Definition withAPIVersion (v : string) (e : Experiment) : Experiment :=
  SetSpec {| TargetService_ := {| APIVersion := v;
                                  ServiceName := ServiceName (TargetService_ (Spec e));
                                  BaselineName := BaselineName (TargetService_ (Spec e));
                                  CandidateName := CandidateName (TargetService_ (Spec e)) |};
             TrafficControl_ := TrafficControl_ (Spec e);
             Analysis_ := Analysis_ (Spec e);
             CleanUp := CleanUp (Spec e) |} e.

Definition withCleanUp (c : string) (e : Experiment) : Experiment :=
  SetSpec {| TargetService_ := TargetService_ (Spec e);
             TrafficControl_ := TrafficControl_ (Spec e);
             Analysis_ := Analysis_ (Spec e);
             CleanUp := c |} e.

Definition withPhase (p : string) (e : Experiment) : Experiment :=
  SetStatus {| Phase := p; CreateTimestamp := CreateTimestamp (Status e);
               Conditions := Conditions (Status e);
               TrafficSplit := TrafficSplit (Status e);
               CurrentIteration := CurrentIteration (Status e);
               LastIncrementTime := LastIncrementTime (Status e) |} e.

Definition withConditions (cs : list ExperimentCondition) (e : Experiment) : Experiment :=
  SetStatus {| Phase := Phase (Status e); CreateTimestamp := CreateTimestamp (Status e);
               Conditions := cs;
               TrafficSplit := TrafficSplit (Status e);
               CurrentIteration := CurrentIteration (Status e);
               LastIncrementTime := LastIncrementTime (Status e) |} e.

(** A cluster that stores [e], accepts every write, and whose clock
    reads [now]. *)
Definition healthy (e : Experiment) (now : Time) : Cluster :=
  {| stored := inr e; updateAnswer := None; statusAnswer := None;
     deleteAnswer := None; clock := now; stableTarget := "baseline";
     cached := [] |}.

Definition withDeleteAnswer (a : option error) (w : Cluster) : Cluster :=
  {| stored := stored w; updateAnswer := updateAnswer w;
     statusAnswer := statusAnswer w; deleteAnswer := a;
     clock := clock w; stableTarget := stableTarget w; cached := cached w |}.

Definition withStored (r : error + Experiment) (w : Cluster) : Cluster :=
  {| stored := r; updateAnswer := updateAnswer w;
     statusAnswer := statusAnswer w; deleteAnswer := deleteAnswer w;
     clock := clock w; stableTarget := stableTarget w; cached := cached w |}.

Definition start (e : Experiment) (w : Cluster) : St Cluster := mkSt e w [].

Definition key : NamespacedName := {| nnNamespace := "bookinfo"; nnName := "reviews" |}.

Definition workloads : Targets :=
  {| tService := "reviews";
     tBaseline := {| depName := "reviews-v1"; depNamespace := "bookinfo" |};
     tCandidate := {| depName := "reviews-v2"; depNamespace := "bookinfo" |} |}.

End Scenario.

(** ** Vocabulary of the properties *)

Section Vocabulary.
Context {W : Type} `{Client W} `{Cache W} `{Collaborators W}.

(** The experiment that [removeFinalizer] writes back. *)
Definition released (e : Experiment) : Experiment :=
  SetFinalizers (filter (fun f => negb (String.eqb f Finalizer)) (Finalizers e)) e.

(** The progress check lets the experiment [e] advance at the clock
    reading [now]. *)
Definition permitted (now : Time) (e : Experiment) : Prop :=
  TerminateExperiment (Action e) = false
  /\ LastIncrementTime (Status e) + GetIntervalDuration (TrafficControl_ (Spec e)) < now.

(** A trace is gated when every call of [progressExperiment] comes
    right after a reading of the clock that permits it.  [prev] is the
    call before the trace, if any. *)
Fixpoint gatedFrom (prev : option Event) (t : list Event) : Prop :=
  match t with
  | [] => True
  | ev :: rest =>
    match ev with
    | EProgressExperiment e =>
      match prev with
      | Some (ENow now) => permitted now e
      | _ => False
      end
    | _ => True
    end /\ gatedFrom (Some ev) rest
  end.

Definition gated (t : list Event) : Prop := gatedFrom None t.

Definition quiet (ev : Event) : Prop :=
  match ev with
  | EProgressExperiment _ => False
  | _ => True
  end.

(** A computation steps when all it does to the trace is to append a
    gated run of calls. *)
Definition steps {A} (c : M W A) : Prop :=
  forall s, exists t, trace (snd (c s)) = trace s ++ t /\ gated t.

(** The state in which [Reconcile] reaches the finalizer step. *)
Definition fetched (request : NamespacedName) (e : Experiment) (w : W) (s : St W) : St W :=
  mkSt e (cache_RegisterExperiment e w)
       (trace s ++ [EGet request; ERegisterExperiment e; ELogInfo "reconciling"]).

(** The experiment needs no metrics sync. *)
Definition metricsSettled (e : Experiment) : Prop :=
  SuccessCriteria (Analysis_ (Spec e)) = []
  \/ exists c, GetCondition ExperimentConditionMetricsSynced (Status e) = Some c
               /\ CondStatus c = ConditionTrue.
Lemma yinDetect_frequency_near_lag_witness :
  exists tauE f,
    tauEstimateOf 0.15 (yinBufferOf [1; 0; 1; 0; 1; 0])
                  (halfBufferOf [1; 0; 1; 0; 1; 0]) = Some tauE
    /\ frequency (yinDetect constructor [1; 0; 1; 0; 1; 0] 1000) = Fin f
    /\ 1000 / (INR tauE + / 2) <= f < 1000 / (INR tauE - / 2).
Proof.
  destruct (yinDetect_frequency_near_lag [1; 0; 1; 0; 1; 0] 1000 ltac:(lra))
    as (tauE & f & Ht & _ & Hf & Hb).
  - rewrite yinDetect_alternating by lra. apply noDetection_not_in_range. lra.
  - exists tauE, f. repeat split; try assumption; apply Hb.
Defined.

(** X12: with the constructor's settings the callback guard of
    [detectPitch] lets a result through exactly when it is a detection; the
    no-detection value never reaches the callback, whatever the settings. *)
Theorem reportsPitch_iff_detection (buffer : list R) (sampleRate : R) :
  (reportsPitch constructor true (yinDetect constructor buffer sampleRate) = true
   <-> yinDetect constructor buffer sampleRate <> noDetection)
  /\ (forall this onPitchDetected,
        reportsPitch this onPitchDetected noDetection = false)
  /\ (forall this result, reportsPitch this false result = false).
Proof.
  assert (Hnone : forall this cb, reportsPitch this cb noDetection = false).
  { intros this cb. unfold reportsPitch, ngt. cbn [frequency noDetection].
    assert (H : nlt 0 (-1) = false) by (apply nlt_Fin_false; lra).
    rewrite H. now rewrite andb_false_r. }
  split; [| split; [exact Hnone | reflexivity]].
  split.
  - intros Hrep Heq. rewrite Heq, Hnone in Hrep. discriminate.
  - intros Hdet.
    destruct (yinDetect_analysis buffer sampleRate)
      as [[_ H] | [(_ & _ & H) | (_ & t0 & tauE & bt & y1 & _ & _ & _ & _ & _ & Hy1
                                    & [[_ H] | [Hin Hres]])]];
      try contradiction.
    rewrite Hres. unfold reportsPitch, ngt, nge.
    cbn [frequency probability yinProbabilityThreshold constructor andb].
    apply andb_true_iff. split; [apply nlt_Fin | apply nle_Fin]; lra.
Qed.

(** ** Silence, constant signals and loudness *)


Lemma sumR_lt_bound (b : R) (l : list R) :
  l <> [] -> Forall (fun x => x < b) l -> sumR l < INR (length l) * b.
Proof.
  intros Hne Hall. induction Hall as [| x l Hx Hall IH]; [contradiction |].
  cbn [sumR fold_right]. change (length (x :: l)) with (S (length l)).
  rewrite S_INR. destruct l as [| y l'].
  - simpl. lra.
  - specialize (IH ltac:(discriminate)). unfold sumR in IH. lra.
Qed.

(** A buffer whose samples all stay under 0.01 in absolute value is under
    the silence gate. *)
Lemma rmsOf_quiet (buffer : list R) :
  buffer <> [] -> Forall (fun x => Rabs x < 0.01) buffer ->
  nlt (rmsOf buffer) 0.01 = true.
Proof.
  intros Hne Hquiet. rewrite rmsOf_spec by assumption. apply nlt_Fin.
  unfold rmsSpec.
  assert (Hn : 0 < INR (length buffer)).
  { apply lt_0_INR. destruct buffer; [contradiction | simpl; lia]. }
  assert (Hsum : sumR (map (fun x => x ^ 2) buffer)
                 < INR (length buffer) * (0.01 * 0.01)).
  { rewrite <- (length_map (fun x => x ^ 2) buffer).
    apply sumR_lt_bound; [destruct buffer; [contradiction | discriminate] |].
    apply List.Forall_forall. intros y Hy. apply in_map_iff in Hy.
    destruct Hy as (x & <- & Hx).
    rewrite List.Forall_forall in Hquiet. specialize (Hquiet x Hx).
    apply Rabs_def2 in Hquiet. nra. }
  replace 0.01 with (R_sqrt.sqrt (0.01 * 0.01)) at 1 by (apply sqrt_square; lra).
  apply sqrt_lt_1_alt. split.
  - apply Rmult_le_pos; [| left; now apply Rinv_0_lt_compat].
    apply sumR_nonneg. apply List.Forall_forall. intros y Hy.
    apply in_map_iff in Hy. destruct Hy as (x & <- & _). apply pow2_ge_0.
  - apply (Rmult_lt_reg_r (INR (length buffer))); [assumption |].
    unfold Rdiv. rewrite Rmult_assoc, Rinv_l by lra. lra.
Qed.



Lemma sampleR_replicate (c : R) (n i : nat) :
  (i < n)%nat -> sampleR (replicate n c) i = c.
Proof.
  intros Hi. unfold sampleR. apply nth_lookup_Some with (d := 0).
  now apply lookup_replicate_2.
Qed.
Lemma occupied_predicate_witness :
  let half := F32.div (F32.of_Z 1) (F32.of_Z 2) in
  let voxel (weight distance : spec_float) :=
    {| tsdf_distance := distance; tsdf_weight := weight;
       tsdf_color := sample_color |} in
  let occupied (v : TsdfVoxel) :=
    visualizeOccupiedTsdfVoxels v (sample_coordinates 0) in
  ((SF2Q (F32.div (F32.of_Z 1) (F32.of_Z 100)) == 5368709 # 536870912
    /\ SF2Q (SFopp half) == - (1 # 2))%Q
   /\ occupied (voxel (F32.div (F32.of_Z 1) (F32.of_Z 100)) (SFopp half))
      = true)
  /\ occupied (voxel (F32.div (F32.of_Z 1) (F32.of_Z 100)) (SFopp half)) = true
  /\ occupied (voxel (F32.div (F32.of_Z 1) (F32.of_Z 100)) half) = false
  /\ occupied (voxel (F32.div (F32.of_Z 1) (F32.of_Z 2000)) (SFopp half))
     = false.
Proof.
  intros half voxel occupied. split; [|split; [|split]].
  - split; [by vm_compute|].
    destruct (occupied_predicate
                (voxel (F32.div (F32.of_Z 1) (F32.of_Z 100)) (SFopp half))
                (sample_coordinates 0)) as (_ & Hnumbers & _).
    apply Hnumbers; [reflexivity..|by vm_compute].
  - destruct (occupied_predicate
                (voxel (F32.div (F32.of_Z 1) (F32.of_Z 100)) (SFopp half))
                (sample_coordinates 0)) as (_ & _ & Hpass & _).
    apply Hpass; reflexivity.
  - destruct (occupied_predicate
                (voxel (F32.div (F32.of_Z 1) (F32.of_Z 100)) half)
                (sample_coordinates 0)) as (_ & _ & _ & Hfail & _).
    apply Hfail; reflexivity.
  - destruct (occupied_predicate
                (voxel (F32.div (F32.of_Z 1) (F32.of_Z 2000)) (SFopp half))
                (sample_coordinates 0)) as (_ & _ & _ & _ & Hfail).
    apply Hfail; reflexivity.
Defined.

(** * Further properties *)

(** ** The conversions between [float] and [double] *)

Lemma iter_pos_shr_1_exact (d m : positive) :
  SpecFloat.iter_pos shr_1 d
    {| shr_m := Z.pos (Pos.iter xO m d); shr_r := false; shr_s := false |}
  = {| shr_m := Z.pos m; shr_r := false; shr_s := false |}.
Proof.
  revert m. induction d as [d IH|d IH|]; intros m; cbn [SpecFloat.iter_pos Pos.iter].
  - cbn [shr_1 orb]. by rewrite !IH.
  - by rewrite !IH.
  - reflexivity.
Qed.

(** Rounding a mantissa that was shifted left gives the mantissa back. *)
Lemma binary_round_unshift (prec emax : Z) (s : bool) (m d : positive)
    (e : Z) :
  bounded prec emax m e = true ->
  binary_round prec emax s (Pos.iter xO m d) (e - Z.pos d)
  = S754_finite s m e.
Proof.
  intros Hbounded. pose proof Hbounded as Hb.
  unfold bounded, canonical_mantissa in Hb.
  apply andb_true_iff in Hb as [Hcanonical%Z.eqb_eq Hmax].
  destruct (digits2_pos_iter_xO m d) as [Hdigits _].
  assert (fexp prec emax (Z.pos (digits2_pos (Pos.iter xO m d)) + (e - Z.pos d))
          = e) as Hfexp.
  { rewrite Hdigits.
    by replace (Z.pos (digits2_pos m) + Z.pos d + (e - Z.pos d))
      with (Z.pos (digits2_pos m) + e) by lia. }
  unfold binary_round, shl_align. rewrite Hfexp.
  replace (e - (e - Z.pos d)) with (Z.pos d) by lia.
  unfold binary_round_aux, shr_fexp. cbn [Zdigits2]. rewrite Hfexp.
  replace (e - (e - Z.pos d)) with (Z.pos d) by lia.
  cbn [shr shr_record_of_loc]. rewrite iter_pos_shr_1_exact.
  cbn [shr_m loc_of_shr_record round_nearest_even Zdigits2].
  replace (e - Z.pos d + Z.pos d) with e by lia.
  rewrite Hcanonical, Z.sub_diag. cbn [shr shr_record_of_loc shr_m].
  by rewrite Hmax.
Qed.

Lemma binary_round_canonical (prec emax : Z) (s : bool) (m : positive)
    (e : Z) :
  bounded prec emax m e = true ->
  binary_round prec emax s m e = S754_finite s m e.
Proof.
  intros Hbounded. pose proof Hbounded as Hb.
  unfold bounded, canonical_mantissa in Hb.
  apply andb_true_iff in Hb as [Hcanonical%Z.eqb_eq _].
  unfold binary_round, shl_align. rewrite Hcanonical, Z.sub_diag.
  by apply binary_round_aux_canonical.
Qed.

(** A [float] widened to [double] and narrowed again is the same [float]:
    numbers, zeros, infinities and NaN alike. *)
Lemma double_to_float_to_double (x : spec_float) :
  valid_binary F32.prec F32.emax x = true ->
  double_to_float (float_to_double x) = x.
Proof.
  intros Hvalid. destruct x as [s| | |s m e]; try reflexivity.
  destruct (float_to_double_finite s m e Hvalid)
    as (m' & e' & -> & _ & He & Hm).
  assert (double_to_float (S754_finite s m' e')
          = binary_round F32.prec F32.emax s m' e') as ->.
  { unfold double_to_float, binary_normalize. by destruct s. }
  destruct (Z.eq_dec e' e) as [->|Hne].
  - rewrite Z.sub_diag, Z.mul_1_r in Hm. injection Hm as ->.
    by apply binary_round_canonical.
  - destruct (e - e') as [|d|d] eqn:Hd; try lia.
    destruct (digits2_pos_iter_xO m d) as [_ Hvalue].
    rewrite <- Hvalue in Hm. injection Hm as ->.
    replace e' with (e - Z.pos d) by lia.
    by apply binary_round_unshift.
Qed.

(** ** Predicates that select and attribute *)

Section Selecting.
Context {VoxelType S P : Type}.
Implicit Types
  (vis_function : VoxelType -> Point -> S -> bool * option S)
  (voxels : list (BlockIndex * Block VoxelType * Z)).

> _WORK TO COMPLETE_
Begin at the line above that has "destruct (yinDetect_analysis buffer" and stop after the line that has "unfold rmsSpec.", copying each line exactly and adding nothing else.

> _RESPONSE TO THIS TASK_
    destruct (yinDetect_analysis buffer sampleRate)
      as [[_ H] | [(_ & _ & H) | (_ & t0 & tauE & bt & y1 & _ & _ & _ & _ & _ & Hy1
                                    & [[_ H] | [Hin Hres]])]];
      try contradiction.
    rewrite Hres. unfold reportsPitch, ngt, nge.
    cbn [frequency probability yinProbabilityThreshold constructor andb].
    apply andb_true_iff. split; [apply nlt_Fin | apply nle_Fin]; lra.
Qed.

(** ** Silence, constant signals and loudness *)


Lemma sumR_lt_bound (b : R) (l : list R) :
  l <> [] -> Forall (fun x => x < b) l -> sumR l < INR (length l) * b.
Proof.
  intros Hne Hall. induction Hall as [| x l Hx Hall IH]; [contradiction |].
  cbn [sumR fold_right]. change (length (x :: l)) with (S (length l)).
  rewrite S_INR. destruct l as [| y l'].
  - simpl. lra.
  - specialize (IH ltac:(discriminate)). unfold sumR in IH. lra.
Qed.

(** A buffer whose samples all stay under 0.01 in absolute value is under
    the silence gate. *)
Lemma rmsOf_quiet (buffer : list R) :
  buffer <> [] -> Forall (fun x => Rabs x < 0.01) buffer ->
  nlt (rmsOf buffer) 0.01 = true.
Proof.
  intros Hne Hquiet. rewrite rmsOf_spec by assumption. apply nlt_Fin.
  unfold rmsSpec.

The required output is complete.